Die Inflation stieg signifikant an, was zu gesellschaftlicher Unzufriedenheit führte. Viele Menschen waren von Arbeitslosigkeit betroffen, was Proteste und Streiks zur Folge hatte, die oft von Kommunisten unterstützt wurden.
In den folgenden Jahren erlebte Europa eine Phase wirtschaftlicher Expansion.
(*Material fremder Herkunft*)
Lemma scan_Ok_inv lens s f s' p :
  scan lens g s f = Ok (s', p) →
  ∃ k x, p = f + Z.of_nat k ∧ lens !! k = Some x
         ∧ s' = s + sumZ (take k lens) ∧ g < s' + x ∧ (s ≤ g → s' ≤ g).
Proof.
  revert s f. induction lens as [|n rest IH]; intros s f H; simpl in H; [done|].
  destruct (Z.leb_spec (s + n) g) as [Hle|Hgt].
  - destruct (IH _ _ H) as (k & x & -> & Hk & -> & Hx & Hs).
    exists (S k), x. simpl. repeat split; [lia | done | lia | lia | lia].
  - injection H as <- <-. exists 0%nat, n. simpl. repeat split; [lia | lia | lia | done].
Qed.

Lemma scan_is_Ok lens s f :
  s ≤ g → g < s + sumZ lens → ∃ s' p, scan lens g s f = Ok (s', p).
Proof.
  revert s f. induction lens as [|n rest IH]; intros s f Hs Hg; simpl in *; [lia|].
  destruct (Z.leb_spec (s + n) g) as [Hle|Hgt]; [|eauto].
  apply IH; lia.
Qed.

Lemma scan_Raise lens s f :
  Forall (λ x, 0 ≤ x) lens → s + sumZ lens ≤ g → scan lens g s f = Raise IndexError.
Proof.
  intros Hpos. revert s f.
  induction Hpos as [|n rest Hn Hrest IH]; intros s f Hg; simpl in *; [done|].
  pose proof (sumZ_nonneg _ Hrest).
  destruct (Z.leb_spec (s + n) g) as [Hle|Hgt]; [|lia].
  apply IH. lia.
Qed.

Lemma scan_raises_IndexError lens s f e :
  scan lens g s f = Raise e → e = IndexError.
Proof.
  revert s f. induction lens as [|n rest IH]; intros s f H; simpl in H; [congruence|].
  destruct (s + n <=? g); [eauto | done].
Qed.
End Scan.

Section Loop.
Variable self : ImageNetDataset.

Lemma folder_lens_length : length (folder_lens self) = length (_folder_names self).
Proof. unfold folder_lens. by rewrite length_fmap. Qed.

Lemma folder_len_at_present i :
  all_present self → 0 ≤ i →
  folder_len_at self i =
    match folder_lens self !! Z.to_nat i with
    | Some n => Ok n
    | None => Raise IndexError
    end.
Proof.
  intros Hall Hi. unfold folder_len_at, folder_lens.
  rewrite getitem_nonneg by done. rewrite list_lookup_fmap.
  destruct (_folder_names self !! Z.to_nat i) as [name|] eqn:Hname; simpl; [|done].
  unfold all_present in Hall. rewrite Forall_lookup in Hall.
  destruct (Hall _ _ Hname) as [st Hst].
  unfold Py.dict_get, folder_len. by rewrite Hst.
Qed.

Lemma folder_len_at_Ok_lt i n :
  folder_len_at self i = Ok n → i < Py.len (_folder_names self).
Proof.
  unfold folder_len_at. intros H.
  destruct (Py.getitem (_folder_names self) i) as [name|e] eqn:Hget; [|done].
  by apply getitem_Ok_lt in Hget.
Qed.

(** The loop ends: [loop_fuel] tests of the condition are enough, whatever
    the dataset and the index. *)
Lemma train_loop_total fuel g s f :
  (Z.to_nat (Py.len (_folder_names self) - f) < fuel)%nat →
  train_loop fuel self g s f ≠ None.
Proof.
  revert s f. induction fuel as [|fuel IH]; intros s f Hfuel; [lia|].
  simpl. destruct (folder_len_at self f) as [n|e] eqn:Hlen; [|done].
  apply folder_len_at_Ok_lt in Hlen.
  destruct (s + n <=? g); [|done].
  apply IH. lia.
Qed.

Lemma train_loop_scan fuel g s f :
  all_present self → 0 ≤ f →
  (Z.to_nat (Py.len (_folder_names self) - f) < fuel)%nat →
  train_loop fuel self g s f = Some (scan (drop (Z.to_nat f) (folder_lens self)) g s f).
Proof.
  intros Hall. revert s f.
  induction fuel as [|fuel IH]; intros s f Hf Hfuel; [lia|].
  simpl. rewrite folder_len_at_present by done.
  destruct (folder_lens self !! Z.to_nat f) as [n|] eqn:Hn.
  - rewrite (drop_S _ _ _ Hn). simpl.
    apply lookup_lt_Some in Hn. rewrite folder_lens_length in Hn.
    destruct (s + n <=? g); [|done].
    rewrite IH by (unfold Py.len in *; lia).
    by replace (Z.to_nat (f + 1)) with (S (Z.to_nat f)) by lia.
  - apply lookup_ge_None in Hn. by rewrite drop_ge.
Qed.

Lemma calculate_total g : _calculate_image_folder_and_name self g ≠ None.
Proof.
  unfold _calculate_image_folder_and_name.
  destruct (phase self); [|done].
  pose proof (train_loop_total (loop_fuel self (g `div` 1300)) g
                (1300 * (g `div` 1300)) (g `div` 1300)) as Htot.
  destruct (train_loop _ _ _ _ _) as [[[s p]|e]|]; [done | done |].
  exfalso. apply Htot; [|done]. unfold loop_fuel. lia.
Qed.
Trotz der Krise in der Erholungsphase wuchs das Vertrauen in das kapitalistische System.
Wachstum des Kapitalismus
- Entstehung neuer Industriezweige
- Neue Formen der Produktionsorganisation und Fließbandarbeit
- Entwicklung neuer Energiequellen
- Ausbau der industriellen und finanziellen Konzentration (Holdings, Kartelle)
- Einführung von Werbung und Kreditverkäufen
- Etablierung des Goldstandards als Währungsmodell
Internationale Beziehungen und politische Rahmenbedingungen
Es wurde ein politischer Rahmen für internationale Schiedsverfahren geschaffen, und der Haager Internationale Gerichtshof wurde als Rechtsperson etabliert.
Nach dem Krieg herrschten Spannungen zwischen Frankreich und Deutschland bezüglich der Reparationszahlungen, die durch die Locarno-Verträge gelöst wurden (beteiligt waren u. a. Stresemann und Briand):
- Der Haager Gerichtshof sollte Probleme zwischen Frankreich, Deutschland und Belgien lösen.
- Deutschland akzeptierte den Verzicht auf Elsass-Lothringen und die Entmilitarisierung des Rheinlands.
- Deutschland stimmte der Revision der Schulden zu.
Im Zuge der Entspannungspolitik unterzeichneten die Vereinigten Staaten und 63 weitere Länder den Kellogg-Briand-Pakt, um den Krieg als Mittel der Politik abzulehnen.
Die gesellschaftlichen Rahmenbedingungen waren jedoch weiterhin von Gleichgültigkeit und dem Einfluss der herrschenden Parteien geprägt.